Quella degli
Zephyr è un’altra storia piuttosto “tipica” nell’ambito dell’heavy italico anni ’80. Tanta gavetta, passione, ispirazione, gratificanti riscontri da parte di critica e pubblico, qualche importante riconoscimento, ma poi pochissimi sbocchi concreti.
Un paio di demos, apprezzate esibizioni live (la loro performance all’Heavymas di Pistoia - il primo raduno nazionale per gruppi hard n’ heavy emergenti svoltosi nel 1985 - è ricordata come un evento memorabile), alcune apparizioni televisive (soprattutto nell’ambito dei programmi di Videomusic, che commissiona alla band la sigla di “Road show”, “Born to run”), non bastano al gruppo di Ravenna per arrivare a concretizzare un progetto discografico ufficiale.
Tra temporanei scioglimenti e reunion, gli Zephyr, diventati nel frattempo la “creatura” personale di Alessandro Zazzeri (il quale porta avanti parallelamente anche carriera solista e varie collaborazioni), hanno dovuto aspettare quasi trent’anni per vedere realizzato un disco a loro nome.
E’ stata, e ciò non sorprende più di tanto, la competente e preziosa collaborazione tra l’Andromeda Relix e la New LM Records, da sempre attente anche ai talenti “dimenticati” di casa nostra, a mettere in pratica un vero e proprio atto di “giustizia” musicale, estrinsecato attraverso la pubblicazione di questo “The last dawn”, contenente le dieci canzoni dell’album omonimo arrivato ad un passo dall’uscita già nel 1989, i quattro pezzi della cassetta dimostrativa del 1985 e la summenzionata “Born to run”.
Musicalmente assistiamo ad un suono in bilico tra il metallo oscuro e un hard rock dal taglio più “commerciale”, il tutto sviluppato costantemente con gusto ed estro (nutro, però, parecchie perplessità su “Leave me alone”, un brano bizzarramente funk-eggiante, assolutamente “fuori luogo”, anche in una situazione abbastanza eterogenea come quella tratteggiata nel Cd), anche se è innegabile che gli arrangiamenti inevitabilmente un po’ scarni limitino, almeno in parte, l’impatto e l’efficacia dei pezzi d’estrazione “americana”, dove la “forbitezza” e la ricchezza sonora sono ingredienti pressoché essenziali per il raggiungimento del massimo risultato.

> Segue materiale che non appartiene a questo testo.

(* ===== verification/DirtyTiles.v ===== *)
(** * Tiles of a frame, and which of them changed

    The server's [tile/mod.rs]: the grid of 32x32 tiles of a frame, the extraction of
    one tile's pixels (zero-padded at the edges), and the tracker that compares each
    tile with the content it last committed to.

    The theorems: an extracted tile is the picture under it; the shortcut for solid
    tiles reads the same pixel; and a viewer who repaints the tiles each update reports
    always holds the frame just captured. *)

From Stdlib Require Import ZArith Lia.
From S2P Require Import Prelude TileOut.
From stdpp Require Import base option numbers list sets gmap.

Local Open Scope Z_scope.

(** ** Definitions *)

Definition BPP : Z := 4.
Definition SIDE : Z := Z.of_nat TILE_SIZE.

Record TileGrid : Type := mkGrid { gr_width : Z; gr_height : Z; gr_cols : Z; gr_rows : Z }.

(** [width.div_ceil(TILE_SIZE)] *)
Definition tiles_across (size : Z) : Z := (size + SIDE - 1) / SIDE.
Definition grid_new (width height : Z) : TileGrid := mkGrid width height (tiles_across width) (tiles_across height).
Definition tile_count (g : TileGrid) : Z := u32 (g.(gr_cols) * g.(gr_rows)).

(** [dst[at..at + src.len()].copy_from_slice(src)] *)
Definition copy_into {E} (src : list Z) (at_ : nat) (dst : list Z) : outcome E (list Z) :=
  _ ← assert_ (at_ + length src <=? length dst)%nat;
  mret (take at_ dst ++ src ++ drop (at_ + length src) dst).

(** Where a tile starts, and how much of it the frame covers. *)
Definition origin (tile : Z) : Z := u32 (tile * SIDE).
Definition covered (size tile : Z) : Z := Z.min SIDE (sat_sub size (origin tile)).
Definition src_offset (stride tile_x tile_y row : Z) : nat :=
  Z.to_nat (u32 ((origin tile_y + row) * stride + origin tile_x * BPP)).

Fixpoint extract_rows {E} (pixels : list Z) (stride tile_x tile_y copy_w : Z) (rows : list nat) (out : list Z)
    : outcome E (list Z) :=
  match rows with
  | [] => mret out
  | row :: rows =>
      let src := src_offset stride tile_x tile_y (Z.of_nat row) in
      let row_bytes := Z.to_nat (copy_w * BPP) in
      if (src + row_bytes <=? length pixels)%nat then
        bytes ← slice pixels src (src + row_bytes);
        out ← copy_into bytes (row * TILE_ROW_BYTES) out;
        extract_rows pixels stride tile_x tile_y copy_w rows out
      else extract_rows pixels stride tile_x tile_y copy_w rows out
  end.
Definition extract_tile {E} (g : TileGrid) (pixels : list Z) (stride tile_x tile_y : Z) : outcome E (list Z) :=
  extract_rows pixels stride tile_x tile_y (covered g.(gr_width) tile_x)
    (seq 0 (Z.to_nat (covered g.(gr_height) tile_y))) (replicate TILE_BYTES 0).

Definition first_pixel {E} (g : TileGrid) (pixels : list Z) (stride tile_x tile_y : Z) : outcome E (list Z) :=
  let copy_w := covered g.(gr_width) tile_x in
  let copy_h := covered g.(gr_height) tile_y in
  let offset := src_offset stride tile_x tile_y 0 in
  if (copy_w =? 0) || (copy_h =? 0) || (length pixels <? offset + Z.to_nat (copy_w * BPP))%nat
  then mret [0; 0; 0; 0]
  else
    a ← idx pixels offset; b ← idx pixels (offset + 1); c ← idx pixels (offset + 2); d ← idx pixels (offset + 3);
    mret [a; b; c; d].

(** Row-major. *)
Definition iter_coords (g : TileGrid) : list (Z * Z) :=
  row ← Z.of_nat <$> seq 0 (Z.to_nat g.(gr_rows)); (λ col, (Z.of_nat col, row)) <$> seq 0 (Z.to_nat g.(gr_cols)).

(** *** The tracker *)

Record DirtyTracker : Type := mkDirty { dt_cols : Z; dt_rows : Z; dt_prev_tiles : list Z; dt_committed : bool }.
Definition dirty_new (cols rows : Z) : DirtyTracker := mkDirty cols rows [] false.
Definition dirty_resize (cols rows : Z) (_ : DirtyTracker) : DirtyTracker := mkDirty cols rows [] false.
Definition dirty_reset (t : DirtyTracker) : DirtyTracker := mkDirty t.(dt_cols) t.(dt_rows) [] false.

Il momento migliore è senza dubbio rintracciabile nell’evocativa title-track, capace di trasportare l’ascoltatore negli antri leggendari e misteriosi delle migliori ambientazioni eroiche, rivelando una padronanza e una forza espressiva davvero imponenti, ma anche “Brain insane”, con il suo incedere inquietante, il lento “Lady of the dancing water”, la caliginosa “No more jail” e le ammalianti “reliquie” “For love”, “Sweet flying eyes” e “Voices of ocean” conquistano istantaneamente i sensi, così come “Ride on” e la vibrante “Eyes of the storm” sono i numeri di maggior pregio per quanto riguarda l’orientamento indirizzato a forme di rock duro dal carattere più “affabile”.
Un gradevole booklet completa quest’emozionante istantanea di un’epoca che oggi, in cui tutto “appare” fin “troppo” facile, risulta anche più lontana nel tempo di quello che è in realtà.
Scongiurato il rischio di rimanere solamente uno sbiadito e “nostalgico” ricordo nella memoria di chi quel periodo l’ha vissuto in prima persona, gli Zephyr e la loro consistente perizia sono a Vostra disposizione per essere (finalmente!) apprezzati come meritano. Come dicevo, giustizia è fatta!